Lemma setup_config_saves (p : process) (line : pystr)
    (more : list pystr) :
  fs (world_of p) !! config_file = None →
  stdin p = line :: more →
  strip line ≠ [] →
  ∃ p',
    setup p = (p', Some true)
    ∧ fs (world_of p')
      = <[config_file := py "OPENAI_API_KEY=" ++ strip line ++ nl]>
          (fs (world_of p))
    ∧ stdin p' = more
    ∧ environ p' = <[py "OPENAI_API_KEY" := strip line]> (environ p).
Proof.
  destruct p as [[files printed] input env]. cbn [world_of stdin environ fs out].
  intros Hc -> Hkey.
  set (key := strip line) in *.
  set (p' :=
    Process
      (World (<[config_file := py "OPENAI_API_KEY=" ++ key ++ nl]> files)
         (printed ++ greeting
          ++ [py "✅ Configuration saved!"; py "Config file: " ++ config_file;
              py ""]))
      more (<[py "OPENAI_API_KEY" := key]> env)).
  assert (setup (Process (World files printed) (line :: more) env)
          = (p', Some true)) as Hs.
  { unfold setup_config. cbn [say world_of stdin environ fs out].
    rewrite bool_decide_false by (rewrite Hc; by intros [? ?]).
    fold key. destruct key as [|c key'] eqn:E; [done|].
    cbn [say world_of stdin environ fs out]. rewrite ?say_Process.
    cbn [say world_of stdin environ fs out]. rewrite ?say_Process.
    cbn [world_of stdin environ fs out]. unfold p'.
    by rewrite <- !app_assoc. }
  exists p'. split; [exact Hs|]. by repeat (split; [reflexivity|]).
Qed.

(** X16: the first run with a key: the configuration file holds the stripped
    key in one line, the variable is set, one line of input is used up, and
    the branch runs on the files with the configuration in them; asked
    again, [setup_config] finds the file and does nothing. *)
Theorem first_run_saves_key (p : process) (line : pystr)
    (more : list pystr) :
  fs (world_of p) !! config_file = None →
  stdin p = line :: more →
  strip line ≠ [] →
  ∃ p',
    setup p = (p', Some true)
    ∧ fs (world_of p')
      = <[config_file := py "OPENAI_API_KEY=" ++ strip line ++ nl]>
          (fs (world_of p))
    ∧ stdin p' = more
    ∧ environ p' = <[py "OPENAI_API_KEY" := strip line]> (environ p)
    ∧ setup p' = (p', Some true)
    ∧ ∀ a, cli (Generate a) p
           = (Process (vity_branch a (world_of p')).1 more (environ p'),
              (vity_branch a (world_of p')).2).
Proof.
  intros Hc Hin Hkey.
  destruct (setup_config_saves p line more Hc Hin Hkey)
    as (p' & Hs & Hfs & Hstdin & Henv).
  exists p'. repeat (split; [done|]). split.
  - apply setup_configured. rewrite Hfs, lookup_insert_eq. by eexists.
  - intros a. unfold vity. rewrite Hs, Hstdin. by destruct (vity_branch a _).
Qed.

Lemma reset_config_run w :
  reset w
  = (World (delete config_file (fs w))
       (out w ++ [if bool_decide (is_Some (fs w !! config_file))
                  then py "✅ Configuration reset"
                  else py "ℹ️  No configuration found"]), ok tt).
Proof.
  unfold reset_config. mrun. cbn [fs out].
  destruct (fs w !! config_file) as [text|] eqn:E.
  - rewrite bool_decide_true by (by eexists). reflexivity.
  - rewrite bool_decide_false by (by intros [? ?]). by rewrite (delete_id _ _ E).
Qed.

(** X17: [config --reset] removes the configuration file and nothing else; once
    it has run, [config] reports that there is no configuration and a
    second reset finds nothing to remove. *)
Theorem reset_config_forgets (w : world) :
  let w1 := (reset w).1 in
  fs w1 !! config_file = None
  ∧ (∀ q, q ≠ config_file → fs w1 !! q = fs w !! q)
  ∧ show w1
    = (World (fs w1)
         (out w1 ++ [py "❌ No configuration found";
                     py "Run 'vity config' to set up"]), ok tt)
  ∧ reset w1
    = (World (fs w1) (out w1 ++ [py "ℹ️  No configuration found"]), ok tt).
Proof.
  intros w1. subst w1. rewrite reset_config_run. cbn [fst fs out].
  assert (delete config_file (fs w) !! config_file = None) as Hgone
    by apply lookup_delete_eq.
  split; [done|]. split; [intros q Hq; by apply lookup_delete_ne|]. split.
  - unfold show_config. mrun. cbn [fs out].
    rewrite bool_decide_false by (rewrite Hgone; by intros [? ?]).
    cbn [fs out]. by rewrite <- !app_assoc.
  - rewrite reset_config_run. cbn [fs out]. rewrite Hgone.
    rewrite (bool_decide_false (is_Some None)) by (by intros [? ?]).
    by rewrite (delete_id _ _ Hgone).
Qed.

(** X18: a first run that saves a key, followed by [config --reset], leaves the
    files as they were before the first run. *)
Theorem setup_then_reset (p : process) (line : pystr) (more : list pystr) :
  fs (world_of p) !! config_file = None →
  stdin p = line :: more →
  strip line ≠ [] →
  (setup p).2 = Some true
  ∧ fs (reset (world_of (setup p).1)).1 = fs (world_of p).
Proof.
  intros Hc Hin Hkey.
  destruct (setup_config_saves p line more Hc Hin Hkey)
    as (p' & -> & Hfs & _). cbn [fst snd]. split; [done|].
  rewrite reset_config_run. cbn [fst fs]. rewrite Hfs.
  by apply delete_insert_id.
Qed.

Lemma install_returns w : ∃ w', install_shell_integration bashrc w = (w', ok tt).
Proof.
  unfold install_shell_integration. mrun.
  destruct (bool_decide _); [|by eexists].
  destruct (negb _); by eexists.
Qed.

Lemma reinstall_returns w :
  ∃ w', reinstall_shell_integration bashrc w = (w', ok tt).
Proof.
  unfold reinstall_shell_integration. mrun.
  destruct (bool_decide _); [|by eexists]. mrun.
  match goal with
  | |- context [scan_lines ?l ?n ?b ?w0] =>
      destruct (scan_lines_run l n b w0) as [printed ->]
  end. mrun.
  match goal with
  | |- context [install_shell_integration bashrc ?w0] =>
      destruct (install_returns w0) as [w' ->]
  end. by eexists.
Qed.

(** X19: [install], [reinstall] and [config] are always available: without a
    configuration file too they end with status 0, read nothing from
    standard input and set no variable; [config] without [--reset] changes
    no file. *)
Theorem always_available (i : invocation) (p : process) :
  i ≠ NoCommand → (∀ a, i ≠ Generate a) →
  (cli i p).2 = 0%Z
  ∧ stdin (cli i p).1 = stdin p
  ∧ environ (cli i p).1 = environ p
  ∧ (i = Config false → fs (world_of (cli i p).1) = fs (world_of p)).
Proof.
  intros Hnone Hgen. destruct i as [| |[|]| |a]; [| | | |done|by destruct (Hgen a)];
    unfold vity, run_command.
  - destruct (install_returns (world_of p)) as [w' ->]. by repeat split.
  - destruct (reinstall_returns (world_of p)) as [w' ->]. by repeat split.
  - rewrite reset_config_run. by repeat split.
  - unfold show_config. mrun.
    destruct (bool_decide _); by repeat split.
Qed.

☆ ☆ ☆ ☆ ☆

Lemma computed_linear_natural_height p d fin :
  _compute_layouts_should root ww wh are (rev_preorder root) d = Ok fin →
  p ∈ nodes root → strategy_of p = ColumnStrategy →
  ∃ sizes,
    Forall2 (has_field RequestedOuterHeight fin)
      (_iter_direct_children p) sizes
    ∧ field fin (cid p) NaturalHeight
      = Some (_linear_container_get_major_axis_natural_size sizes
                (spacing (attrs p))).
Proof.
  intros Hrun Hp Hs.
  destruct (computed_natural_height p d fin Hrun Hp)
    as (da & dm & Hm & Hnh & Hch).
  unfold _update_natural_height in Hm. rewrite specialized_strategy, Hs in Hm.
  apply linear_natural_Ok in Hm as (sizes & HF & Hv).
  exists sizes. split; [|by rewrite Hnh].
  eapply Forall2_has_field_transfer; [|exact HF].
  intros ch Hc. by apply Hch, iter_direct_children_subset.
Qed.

☆ ☆ ☆ ☆ ☆

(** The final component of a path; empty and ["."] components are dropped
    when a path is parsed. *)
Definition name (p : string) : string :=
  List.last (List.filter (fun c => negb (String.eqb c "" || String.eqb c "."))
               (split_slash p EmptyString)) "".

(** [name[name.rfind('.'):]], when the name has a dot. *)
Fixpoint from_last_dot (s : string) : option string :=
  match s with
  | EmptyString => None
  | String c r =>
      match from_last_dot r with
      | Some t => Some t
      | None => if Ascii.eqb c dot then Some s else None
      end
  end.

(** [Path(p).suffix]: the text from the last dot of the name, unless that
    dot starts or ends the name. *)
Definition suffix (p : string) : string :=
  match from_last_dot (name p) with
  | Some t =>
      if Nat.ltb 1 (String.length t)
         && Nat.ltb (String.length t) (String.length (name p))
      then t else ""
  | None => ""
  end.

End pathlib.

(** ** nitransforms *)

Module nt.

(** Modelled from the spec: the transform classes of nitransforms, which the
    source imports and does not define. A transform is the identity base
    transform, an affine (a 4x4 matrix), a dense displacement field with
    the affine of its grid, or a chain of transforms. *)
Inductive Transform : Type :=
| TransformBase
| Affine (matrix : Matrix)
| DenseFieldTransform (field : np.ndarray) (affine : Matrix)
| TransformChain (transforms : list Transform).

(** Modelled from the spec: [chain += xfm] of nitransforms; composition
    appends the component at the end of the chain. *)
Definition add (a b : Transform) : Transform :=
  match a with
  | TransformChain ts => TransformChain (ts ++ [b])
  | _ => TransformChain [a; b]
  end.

☆ ☆ ☆ ☆ ☆

▸ **YOUR TASK**
Your answer should be the lines above that contain the word "found", copied out.

▸ **FINISHED EXERCISE**
                  else py "ℹ️  No configuration found"]), ok tt).
         (out w1 ++ [py "❌ No configuration found";
    = (World (fs w1) (out w1 ++ [py "ℹ️  No configuration found"]), ok tt).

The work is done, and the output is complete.